Exercise requirements:
Provide again, from the entries below, every line from the one containing "exactly its own" through the one containing "exists d', set_memmap", exactly as written, and no other line.

BEGIN Provided data

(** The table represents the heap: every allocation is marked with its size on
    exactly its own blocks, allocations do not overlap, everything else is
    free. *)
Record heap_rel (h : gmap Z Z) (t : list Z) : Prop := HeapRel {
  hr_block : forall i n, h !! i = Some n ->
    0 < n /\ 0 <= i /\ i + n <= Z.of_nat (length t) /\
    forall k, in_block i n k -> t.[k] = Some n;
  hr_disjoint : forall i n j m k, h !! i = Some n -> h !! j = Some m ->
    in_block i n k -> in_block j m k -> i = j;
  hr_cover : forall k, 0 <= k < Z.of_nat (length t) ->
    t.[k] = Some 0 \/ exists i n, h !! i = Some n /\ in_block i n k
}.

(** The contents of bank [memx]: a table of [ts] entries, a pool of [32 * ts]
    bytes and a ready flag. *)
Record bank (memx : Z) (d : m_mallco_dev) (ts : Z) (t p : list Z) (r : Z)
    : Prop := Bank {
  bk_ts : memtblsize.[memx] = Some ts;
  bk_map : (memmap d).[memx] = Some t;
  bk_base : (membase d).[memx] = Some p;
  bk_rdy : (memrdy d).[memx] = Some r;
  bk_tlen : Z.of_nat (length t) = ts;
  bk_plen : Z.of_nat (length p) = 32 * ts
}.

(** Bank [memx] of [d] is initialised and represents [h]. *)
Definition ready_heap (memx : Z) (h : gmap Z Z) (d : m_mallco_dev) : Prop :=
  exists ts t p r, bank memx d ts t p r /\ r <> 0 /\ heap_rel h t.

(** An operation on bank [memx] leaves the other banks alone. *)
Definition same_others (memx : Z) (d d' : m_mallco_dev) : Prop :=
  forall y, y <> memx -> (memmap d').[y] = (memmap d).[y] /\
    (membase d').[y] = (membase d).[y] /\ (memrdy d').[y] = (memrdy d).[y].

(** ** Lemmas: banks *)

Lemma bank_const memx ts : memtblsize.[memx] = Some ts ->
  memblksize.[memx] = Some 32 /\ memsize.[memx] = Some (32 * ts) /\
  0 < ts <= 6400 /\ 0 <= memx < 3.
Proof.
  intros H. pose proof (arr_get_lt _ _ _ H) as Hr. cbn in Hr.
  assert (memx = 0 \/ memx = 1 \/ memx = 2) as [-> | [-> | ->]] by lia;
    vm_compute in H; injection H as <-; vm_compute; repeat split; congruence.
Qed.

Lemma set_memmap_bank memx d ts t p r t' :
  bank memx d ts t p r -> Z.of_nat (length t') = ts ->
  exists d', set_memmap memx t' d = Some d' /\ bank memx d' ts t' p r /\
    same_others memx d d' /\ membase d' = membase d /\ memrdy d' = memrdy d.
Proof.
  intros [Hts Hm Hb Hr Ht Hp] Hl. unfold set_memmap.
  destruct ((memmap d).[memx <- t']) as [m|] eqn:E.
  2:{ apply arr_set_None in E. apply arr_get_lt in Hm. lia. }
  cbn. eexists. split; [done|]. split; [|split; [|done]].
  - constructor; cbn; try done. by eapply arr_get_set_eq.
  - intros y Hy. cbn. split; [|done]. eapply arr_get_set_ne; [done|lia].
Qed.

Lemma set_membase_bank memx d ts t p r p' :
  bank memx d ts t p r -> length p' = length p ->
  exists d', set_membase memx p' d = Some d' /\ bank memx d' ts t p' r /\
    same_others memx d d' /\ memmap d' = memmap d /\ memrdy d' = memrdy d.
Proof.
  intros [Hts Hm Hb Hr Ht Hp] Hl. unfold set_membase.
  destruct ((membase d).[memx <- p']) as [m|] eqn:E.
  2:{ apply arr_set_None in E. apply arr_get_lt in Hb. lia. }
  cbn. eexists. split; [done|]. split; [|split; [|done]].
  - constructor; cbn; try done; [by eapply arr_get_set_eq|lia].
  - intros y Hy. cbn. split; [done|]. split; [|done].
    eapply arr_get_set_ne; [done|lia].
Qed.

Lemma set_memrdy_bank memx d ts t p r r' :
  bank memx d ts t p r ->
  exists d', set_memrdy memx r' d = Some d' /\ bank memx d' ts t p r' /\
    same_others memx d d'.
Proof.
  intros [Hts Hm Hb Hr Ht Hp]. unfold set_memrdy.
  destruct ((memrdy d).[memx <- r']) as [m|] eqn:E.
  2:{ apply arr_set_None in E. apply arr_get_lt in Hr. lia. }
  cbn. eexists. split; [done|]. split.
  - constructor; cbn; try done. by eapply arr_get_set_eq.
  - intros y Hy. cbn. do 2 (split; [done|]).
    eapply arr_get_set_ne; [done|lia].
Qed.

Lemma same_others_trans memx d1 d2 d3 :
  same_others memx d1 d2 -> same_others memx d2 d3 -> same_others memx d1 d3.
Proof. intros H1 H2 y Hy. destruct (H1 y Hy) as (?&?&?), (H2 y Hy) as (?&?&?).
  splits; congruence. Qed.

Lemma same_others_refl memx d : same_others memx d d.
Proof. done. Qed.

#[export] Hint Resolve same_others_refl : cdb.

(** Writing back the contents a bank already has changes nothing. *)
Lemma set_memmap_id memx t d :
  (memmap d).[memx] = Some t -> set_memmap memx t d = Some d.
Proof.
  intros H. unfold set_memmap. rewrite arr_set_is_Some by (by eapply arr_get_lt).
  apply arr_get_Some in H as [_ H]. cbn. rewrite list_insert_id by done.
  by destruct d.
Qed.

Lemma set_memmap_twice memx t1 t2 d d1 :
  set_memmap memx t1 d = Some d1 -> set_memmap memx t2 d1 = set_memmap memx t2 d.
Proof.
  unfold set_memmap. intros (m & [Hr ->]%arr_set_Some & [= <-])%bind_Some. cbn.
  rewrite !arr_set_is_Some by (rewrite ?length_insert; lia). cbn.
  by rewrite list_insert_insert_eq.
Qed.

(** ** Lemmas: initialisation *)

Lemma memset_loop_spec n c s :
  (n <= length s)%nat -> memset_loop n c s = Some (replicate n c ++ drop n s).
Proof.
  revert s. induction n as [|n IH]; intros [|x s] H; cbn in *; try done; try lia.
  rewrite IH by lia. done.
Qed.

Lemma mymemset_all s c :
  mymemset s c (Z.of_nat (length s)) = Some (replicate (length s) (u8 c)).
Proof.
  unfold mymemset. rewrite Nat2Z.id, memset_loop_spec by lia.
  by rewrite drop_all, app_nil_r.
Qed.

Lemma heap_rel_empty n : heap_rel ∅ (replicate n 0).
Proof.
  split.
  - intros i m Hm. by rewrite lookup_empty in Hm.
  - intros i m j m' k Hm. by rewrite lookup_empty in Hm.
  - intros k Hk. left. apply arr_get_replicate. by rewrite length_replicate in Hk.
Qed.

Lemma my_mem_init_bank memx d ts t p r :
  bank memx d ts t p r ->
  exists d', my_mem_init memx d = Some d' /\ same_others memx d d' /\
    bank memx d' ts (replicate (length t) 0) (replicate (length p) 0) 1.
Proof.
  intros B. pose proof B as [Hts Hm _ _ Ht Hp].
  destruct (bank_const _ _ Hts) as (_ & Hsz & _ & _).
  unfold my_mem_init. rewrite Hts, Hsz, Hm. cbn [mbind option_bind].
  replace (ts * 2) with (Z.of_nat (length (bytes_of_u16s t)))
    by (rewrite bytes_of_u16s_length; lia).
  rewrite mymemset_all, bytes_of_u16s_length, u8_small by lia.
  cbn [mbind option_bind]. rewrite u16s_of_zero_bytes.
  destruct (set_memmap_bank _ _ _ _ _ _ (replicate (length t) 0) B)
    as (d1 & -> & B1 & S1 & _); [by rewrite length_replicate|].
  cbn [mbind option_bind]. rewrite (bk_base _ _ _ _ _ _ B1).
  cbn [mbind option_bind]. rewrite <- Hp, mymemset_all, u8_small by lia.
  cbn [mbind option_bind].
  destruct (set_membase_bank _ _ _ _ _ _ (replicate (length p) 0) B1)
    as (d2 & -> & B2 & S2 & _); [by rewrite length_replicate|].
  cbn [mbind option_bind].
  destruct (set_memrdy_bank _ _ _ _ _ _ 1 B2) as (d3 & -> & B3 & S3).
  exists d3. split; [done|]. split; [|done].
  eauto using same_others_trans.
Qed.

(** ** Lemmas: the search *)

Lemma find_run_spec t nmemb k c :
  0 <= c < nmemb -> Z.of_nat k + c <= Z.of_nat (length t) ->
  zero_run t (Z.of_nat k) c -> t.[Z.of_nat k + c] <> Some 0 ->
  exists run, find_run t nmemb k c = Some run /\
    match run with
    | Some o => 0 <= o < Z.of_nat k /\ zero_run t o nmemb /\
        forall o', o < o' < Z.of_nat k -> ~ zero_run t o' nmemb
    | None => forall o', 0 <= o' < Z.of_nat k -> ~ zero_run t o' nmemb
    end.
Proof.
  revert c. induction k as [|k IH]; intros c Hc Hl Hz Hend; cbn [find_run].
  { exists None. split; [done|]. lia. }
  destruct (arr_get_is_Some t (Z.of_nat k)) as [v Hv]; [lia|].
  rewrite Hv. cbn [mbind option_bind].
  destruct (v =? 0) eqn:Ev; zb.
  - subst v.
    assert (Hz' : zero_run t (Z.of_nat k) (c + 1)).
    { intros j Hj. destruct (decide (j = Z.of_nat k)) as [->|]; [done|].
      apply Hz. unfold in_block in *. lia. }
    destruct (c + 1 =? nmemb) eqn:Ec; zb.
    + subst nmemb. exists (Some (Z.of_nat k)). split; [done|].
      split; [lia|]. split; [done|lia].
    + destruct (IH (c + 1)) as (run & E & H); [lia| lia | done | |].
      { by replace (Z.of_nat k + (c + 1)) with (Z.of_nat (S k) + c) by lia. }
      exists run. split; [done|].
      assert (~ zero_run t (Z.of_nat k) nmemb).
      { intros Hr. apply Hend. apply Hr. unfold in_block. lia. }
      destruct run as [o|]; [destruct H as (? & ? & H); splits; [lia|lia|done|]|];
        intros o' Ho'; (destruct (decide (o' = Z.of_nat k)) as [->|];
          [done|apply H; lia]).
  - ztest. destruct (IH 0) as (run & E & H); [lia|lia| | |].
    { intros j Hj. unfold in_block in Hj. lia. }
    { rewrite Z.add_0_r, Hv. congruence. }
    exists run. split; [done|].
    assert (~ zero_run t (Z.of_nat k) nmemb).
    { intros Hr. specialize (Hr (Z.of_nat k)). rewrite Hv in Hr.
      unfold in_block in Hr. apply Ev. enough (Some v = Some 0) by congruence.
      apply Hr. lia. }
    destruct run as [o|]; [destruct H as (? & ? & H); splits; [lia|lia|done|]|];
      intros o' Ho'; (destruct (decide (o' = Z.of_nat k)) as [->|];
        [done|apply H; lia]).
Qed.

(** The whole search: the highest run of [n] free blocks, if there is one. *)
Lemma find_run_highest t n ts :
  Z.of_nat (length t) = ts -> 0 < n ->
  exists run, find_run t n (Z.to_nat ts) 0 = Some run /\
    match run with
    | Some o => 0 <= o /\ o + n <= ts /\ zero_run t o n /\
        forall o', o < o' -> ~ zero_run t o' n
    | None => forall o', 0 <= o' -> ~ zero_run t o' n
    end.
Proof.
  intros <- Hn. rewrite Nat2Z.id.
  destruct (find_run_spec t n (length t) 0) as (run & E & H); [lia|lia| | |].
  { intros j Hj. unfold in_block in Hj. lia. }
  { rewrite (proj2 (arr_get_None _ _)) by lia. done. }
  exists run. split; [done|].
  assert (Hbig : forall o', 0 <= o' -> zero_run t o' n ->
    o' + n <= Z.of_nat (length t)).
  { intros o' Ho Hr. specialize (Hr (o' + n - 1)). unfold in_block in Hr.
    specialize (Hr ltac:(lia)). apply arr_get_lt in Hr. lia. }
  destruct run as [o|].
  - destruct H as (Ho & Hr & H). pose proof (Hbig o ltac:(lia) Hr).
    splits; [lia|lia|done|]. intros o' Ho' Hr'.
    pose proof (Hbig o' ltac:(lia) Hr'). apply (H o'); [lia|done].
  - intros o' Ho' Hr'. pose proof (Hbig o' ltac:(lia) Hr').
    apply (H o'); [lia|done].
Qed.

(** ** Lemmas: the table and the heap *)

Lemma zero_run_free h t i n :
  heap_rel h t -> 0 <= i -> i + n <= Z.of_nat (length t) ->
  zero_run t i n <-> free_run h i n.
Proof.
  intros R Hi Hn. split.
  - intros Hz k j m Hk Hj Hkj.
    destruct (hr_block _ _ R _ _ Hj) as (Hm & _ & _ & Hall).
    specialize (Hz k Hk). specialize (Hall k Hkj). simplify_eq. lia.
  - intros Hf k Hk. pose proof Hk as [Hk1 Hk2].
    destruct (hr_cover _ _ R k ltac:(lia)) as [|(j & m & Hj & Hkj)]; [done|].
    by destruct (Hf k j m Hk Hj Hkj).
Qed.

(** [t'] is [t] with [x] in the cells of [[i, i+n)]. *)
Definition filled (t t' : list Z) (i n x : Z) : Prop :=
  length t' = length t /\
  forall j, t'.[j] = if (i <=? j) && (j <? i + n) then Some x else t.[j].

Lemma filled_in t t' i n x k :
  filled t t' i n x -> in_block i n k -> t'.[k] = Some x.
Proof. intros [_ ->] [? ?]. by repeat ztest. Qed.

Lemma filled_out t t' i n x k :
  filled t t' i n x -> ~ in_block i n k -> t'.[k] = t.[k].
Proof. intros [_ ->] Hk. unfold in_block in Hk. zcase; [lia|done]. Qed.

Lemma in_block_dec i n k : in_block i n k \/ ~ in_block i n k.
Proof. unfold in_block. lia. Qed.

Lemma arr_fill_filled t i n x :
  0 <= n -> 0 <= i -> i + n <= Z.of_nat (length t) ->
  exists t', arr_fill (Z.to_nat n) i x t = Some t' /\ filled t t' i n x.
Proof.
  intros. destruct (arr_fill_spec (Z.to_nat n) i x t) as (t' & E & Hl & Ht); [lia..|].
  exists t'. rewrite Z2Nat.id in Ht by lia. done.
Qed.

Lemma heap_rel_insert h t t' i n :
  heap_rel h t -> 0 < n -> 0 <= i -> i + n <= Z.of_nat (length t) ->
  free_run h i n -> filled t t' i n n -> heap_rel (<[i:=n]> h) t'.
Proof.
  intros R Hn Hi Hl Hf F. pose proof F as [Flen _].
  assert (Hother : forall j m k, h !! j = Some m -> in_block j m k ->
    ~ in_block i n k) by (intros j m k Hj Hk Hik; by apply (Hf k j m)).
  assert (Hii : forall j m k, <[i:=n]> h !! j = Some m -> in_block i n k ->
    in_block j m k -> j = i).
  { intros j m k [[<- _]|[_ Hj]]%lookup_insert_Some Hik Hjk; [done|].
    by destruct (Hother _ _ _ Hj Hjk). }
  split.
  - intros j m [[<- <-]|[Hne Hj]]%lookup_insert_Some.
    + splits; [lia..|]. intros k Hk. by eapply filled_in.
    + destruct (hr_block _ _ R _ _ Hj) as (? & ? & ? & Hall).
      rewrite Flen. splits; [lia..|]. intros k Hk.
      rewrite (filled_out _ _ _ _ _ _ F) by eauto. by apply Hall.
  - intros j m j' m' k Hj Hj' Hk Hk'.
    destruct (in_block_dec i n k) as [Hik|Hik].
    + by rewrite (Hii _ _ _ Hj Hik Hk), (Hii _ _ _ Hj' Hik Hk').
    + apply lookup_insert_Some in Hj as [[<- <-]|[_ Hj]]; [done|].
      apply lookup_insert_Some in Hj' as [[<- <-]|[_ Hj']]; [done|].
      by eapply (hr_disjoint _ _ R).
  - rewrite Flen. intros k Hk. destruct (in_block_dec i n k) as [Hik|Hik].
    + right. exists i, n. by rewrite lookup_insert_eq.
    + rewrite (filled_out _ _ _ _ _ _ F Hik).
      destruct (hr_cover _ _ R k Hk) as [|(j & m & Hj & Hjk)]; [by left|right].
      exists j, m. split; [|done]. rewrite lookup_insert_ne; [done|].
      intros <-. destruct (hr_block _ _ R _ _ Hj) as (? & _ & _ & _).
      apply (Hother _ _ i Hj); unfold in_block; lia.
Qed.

END Provided data
BEGIN Provided data

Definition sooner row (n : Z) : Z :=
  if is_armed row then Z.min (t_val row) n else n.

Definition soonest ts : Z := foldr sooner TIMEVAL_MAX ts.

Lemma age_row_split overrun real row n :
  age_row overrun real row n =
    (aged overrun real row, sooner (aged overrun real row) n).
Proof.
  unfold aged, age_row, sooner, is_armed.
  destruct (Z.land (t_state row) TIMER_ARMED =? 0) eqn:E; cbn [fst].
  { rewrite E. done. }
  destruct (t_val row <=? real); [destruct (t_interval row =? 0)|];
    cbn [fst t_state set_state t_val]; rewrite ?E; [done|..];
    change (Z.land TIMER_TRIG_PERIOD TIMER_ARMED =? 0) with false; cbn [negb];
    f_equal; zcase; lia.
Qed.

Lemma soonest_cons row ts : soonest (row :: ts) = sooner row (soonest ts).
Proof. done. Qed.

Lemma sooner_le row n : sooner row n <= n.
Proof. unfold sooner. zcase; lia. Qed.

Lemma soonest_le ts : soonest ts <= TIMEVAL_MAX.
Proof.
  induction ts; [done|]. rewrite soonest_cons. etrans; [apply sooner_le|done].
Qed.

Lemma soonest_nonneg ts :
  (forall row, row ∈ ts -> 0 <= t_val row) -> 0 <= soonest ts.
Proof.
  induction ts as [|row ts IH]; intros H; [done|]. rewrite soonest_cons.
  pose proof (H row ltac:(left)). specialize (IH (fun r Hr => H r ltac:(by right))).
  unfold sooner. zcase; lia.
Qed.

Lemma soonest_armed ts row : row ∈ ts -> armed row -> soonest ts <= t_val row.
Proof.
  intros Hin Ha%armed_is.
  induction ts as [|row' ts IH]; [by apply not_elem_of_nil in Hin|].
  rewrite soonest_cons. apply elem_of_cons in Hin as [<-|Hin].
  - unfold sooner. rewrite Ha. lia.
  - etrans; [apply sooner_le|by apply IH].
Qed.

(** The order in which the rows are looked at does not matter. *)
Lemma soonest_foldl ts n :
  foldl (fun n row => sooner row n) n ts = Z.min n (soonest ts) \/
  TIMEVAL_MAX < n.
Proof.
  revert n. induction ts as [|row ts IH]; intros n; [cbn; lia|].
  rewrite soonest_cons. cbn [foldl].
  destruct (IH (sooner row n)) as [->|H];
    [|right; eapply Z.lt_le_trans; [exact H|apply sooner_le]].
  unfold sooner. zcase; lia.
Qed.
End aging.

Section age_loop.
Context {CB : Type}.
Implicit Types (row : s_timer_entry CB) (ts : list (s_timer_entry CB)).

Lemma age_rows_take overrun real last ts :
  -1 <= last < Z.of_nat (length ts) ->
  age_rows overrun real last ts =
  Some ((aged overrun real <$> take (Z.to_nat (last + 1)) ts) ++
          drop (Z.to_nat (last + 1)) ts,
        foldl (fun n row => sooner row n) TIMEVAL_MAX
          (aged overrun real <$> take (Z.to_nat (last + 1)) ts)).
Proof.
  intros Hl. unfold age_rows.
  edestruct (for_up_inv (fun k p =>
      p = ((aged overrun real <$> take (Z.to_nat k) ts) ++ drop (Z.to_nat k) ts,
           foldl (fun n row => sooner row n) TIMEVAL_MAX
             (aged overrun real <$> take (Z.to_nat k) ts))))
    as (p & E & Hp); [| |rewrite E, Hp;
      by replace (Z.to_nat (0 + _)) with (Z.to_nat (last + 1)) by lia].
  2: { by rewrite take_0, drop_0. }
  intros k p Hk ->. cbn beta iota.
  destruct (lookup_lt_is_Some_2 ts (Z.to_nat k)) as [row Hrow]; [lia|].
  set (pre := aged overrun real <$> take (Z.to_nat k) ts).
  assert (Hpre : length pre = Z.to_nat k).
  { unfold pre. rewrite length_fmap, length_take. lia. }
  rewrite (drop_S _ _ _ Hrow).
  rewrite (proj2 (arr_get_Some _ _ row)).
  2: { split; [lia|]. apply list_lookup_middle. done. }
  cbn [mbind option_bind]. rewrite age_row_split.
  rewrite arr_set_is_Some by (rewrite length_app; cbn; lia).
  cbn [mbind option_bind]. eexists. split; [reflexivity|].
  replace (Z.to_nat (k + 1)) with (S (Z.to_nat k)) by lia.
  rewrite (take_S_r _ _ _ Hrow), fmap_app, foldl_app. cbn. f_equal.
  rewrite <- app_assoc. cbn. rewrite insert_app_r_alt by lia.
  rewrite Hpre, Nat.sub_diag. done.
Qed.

END Provided data

Answer to this exercise:
    exactly its own blocks, allocations do not overlap, everything else is
    free. *)
Record heap_rel (h : gmap Z Z) (t : list Z) : Prop := HeapRel {
  hr_block : forall i n, h !! i = Some n ->
    0 < n /\ 0 <= i /\ i + n <= Z.of_nat (length t) /\
    forall k, in_block i n k -> t.[k] = Some n;
  hr_disjoint : forall i n j m k, h !! i = Some n -> h !! j = Some m ->
    in_block i n k -> in_block j m k -> i = j;
  hr_cover : forall k, 0 <= k < Z.of_nat (length t) ->
    t.[k] = Some 0 \/ exists i n, h !! i = Some n /\ in_block i n k
}.

(** The contents of bank [memx]: a table of [ts] entries, a pool of [32 * ts]
    bytes and a ready flag. *)
Record bank (memx : Z) (d : m_mallco_dev) (ts : Z) (t p : list Z) (r : Z)
    : Prop := Bank {
  bk_ts : memtblsize.[memx] = Some ts;
  bk_map : (memmap d).[memx] = Some t;
  bk_base : (membase d).[memx] = Some p;
  bk_rdy : (memrdy d).[memx] = Some r;
  bk_tlen : Z.of_nat (length t) = ts;
  bk_plen : Z.of_nat (length p) = 32 * ts
}.

(** Bank [memx] of [d] is initialised and represents [h]. *)
Definition ready_heap (memx : Z) (h : gmap Z Z) (d : m_mallco_dev) : Prop :=
  exists ts t p r, bank memx d ts t p r /\ r <> 0 /\ heap_rel h t.

(** An operation on bank [memx] leaves the other banks alone. *)
Definition same_others (memx : Z) (d d' : m_mallco_dev) : Prop :=
  forall y, y <> memx -> (memmap d').[y] = (memmap d).[y] /\
    (membase d').[y] = (membase d).[y] /\ (memrdy d').[y] = (memrdy d).[y].

(** ** Lemmas: banks *)

Lemma bank_const memx ts : memtblsize.[memx] = Some ts ->
  memblksize.[memx] = Some 32 /\ memsize.[memx] = Some (32 * ts) /\
  0 < ts <= 6400 /\ 0 <= memx < 3.
Proof.
  intros H. pose proof (arr_get_lt _ _ _ H) as Hr. cbn in Hr.
  assert (memx = 0 \/ memx = 1 \/ memx = 2) as [-> | [-> | ->]] by lia;
    vm_compute in H; injection H as <-; vm_compute; repeat split; congruence.
Qed.

Lemma set_memmap_bank memx d ts t p r t' :
  bank memx d ts t p r -> Z.of_nat (length t') = ts ->
  exists d', set_memmap memx t' d = Some d' /\ bank memx d' ts t' p r /\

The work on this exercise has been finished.